B’nei haNevi’im, filhos dos profetas, de forma semelhante, indica pessoas que seguem os ensinamentos de determinados profetas. Seguidores, acompanhantes, discípulos. O filho de um profeta não é, necessariamente, seu filho de sangue, mas um de seus alunos. O líder dos estudantes era chamado Ab, “pai”, e que não era necessariamente o profeta em si, mas um “chefe de guilda”.
Finalmente, os “b’nei elohim”. Os “filhos de Elohim” ou “filhos de D’us” são na maioria das vezes nomes tomados literalmente. Isso ocorre, provavelmente, porque ninguém mais sabe quem eles eram. A aposta mais comum é que eram “anjos” caídos. O próprio Talmud registra essa lenda. Anjos teriam descido ao mundo material e, uma vez na matéria, teriam se corrompido.
Se discute mais do que b’nei/filhos, a interpretação para Elohim. Em Bereshit/Gênesis, “elohim” é entendido como um título de D’us. O radical “el”, indica posição de autoridade e está presente ainda hoje nas línguas modernas em el-evar, el-eger, el-ite.

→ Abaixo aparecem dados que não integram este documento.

Lemma leb_trans (s1 s2 s3 : string) :
  String.leb s1 s2 = true -> String.leb s2 s3 = true -> String.leb s1 s3 = true.
Proof.
  unfold String.leb.
  destruct (String.compare s1 s2) eqn:H12; [..|done];
    destruct (String.compare s2 s3) eqn:H23; try done; intros _ _.
  - by rewrite (string_compare_trans _ _ _ _ H12 H23).
  - apply String.compare_eq_iff in H12. subst. by rewrite H23.
  - apply String.compare_eq_iff in H23. subst. by rewrite H12.
  - by rewrite (string_compare_trans _ _ _ _ H12 H23).
Qed.

Lemma leb_refl (s : string) : String.leb s s = true.
Proof. by destruct (String.leb_total s s). Qed.

Lemma sorted_paths_sorted {A : Type} (key : A -> Path) (l : list A) :
  StronglySorted (key_le (fun x => name (key x)) String.leb) (sorted_paths key l).
Proof.
  apply sorted_sorted.
  - intros a b. apply String.leb_total.
  - intros a b c. apply leb_trans.
Qed.

Lemma StronglySorted_filter {A : Type} (R : A -> A -> Prop) (P : A -> Prop)
    `{forall x, Decision (P x)} (l : list A) :
  StronglySorted R l -> StronglySorted R (filter P l).
Proof.
  induction 1 as [|x l Hl IH Hx]; [constructor|].
  rewrite filter_cons. destruct (decide (P x)); [|done].
  constructor; [done|]. apply Forall_forall. intros y [_ Hy]%list_elem_of_filter.
  rewrite Forall_forall in Hx. by apply Hx.
Qed.

Lemma sorted_split_le {A : Type} (key : A -> Path) (l l1 l2 : list A) (x y : A) :
  StronglySorted (key_le (fun x => name (key x)) String.leb) l ->
  l = l1 ++ x :: l2 -> y ∈ l1 ++ [x] ->
  String.leb (name (key y)) (name (key x)) = true.
Proof.
  intros Hs -> [Hy|Hy%list_elem_of_singleton]%elem_of_app; [|subst y; apply leb_refl].
  apply StronglySorted_app in Hs as (Hle & _ & _).
  apply (Hle y x Hy). left.
Qed.

End NameOrder.

(** *** The folder that wins a key *)

Section Winner.
Context {A V : Type} (key : A -> Path) (cand : A -> option N) (val : A -> V).

Lemma winner_max (l : list A) (k : N) (v : V) :
  StronglySorted (key_le (fun x => name (key x)) String.leb) l ->
  foldl (file_under cand val) ∅ l !! k = Some v ->
  exists x, x ∈ l /\ cand x = Some k /\ v = val x /\
    forall y, y ∈ l -> cand y = Some k ->
      String.leb (name (key y)) (name (key x)) = true.
Proof.
  intros Hs [(l1 & x & l2 & Hl & Hx & -> & Hall)|[Hm _]]%file_under_lookup; [|done].
  exists x. split_and!; [rewrite Hl; set_solver|done..|].
  intros y Hy Hcy. eapply (sorted_split_le key l); [done..|].
  rewrite Hl in Hy. apply elem_of_app in Hy as [Hy|[->|Hy]%elem_of_cons].
  - apply elem_of_app. by left.
  - apply elem_of_app. right. left.
  - rewrite Forall_forall in Hall. by destruct (Hall y Hy).
Qed.

End Winner.

(** *** The scans of the planner as filing under keys *)

Section Scans.

Lemma map_folder_file_under (m : gmap N season_slot) (F : entry) :
  map_folder m F = file_under cand_season Folder m F.
Proof.
  unfold map_folder, file_under, cand_season. by destruct (folder_ignored _).
Qed.

Lemma folder_map_fold (X : entry) :
  folder_map X = foldl (file_under cand_season Folder) ∅ (folders_of X).
Proof.
  unfold folder_map. generalize (∅ : gmap N season_slot).
  induction (folders_of X) as [|F l IH]; intros m; [done|].
  cbn [foldl]. by rewrite map_folder_file_under, IH.
Qed.

Lemma scan_item_file_under (s : N) (dm : gmap N entry) (df : list entry) (x : entry) :
  fst (scan_item s (dm, df) x) = file_under (cand_disc s) id dm x.
Proof.
  unfold scan_item, file_under, cand_disc. destruct (is_dir x); [|by destruct (is_video x)].
  destruct (get_clean_disc_num (name x) s) as [d|]; simpl; [|done].
  by destruct (negb (d =? 0)).
Qed.
Lemma raw_reads_within_24_bits_witness :
  let w := scripted_world [ReplyBlock (BlockBytes [x7e; xed; x00])]
             datasheet_T datasheet_P in
  (exists v w', read_bmp280_raw_temperature w = Done (Ok v) w' /\ 0 <= v < 2 ^ 24) /\
  (exists v w', read_bmp280_raw_pressure w = Done (Ok v) w' /\ 0 <= v < 2 ^ 24).
Proof.
  intros w.
  destruct (raw_reads_within_24_bits w x7e xed x00) as [HT HP].
  split; [apply HT | apply HP]; reflexivity.
Defined.

Lemma initialize_writes_configuration_witness :
  exists w',
    initialize_bmp280
      (scripted_world [ReplyStatus (-168); ReplyStatus (-5); ReplyStatus (-5)]
         datasheet_T datasheet_P) = Done (Ok tt) w'.
Proof.
  destruct (initialize_writes_configuration (Bus := scripted_bus)
              (scripted_world
                 [ReplyStatus (-168); ReplyStatus (-5); ReplyStatus (-5)]
                 datasheet_T datasheet_P) eq_refl)
    as (w' & _ & _ & R & _).
  exists w'. exact R.
Defined.

Lemma setup_stops_on_unexpected_id_witness :
  exists w',
    setup_bmp280 false
      (scripted_world [ReplyStatus 0x60] datasheet_T datasheet_P) =
    Done (Err ENODEV) w' /\
    bus_accesses (trace w') = [BusReadByte BMP280_ID_REG].
Proof.
  destruct (setup_stops_on_unexpected_id (Bus := scripted_bus) false
              (scripted_world [ReplyStatus 0x60] datasheet_T datasheet_P)
              ltac:(vm_compute; congruence))
    as (w' & _ & R & _ & Hbus).
  exists w'. split; [exact R | exact Hbus].
Defined.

El Elyon, por exemplo, é o título do deus de Melchizedek, indica o deus supremo. “El Elyon” se traduziria como “superior dos superiores”, mas indica superlativo: “supremo” ou “altíssimo”. No entanto, nas lendas persas e nos pergaminhos do Mar Morto, se confunde com a ideia de um de muitos superiores, por ter o deus El Elyon muitos (70 ?) irmãos.
Bem isso vai ter de ficar para outro dia…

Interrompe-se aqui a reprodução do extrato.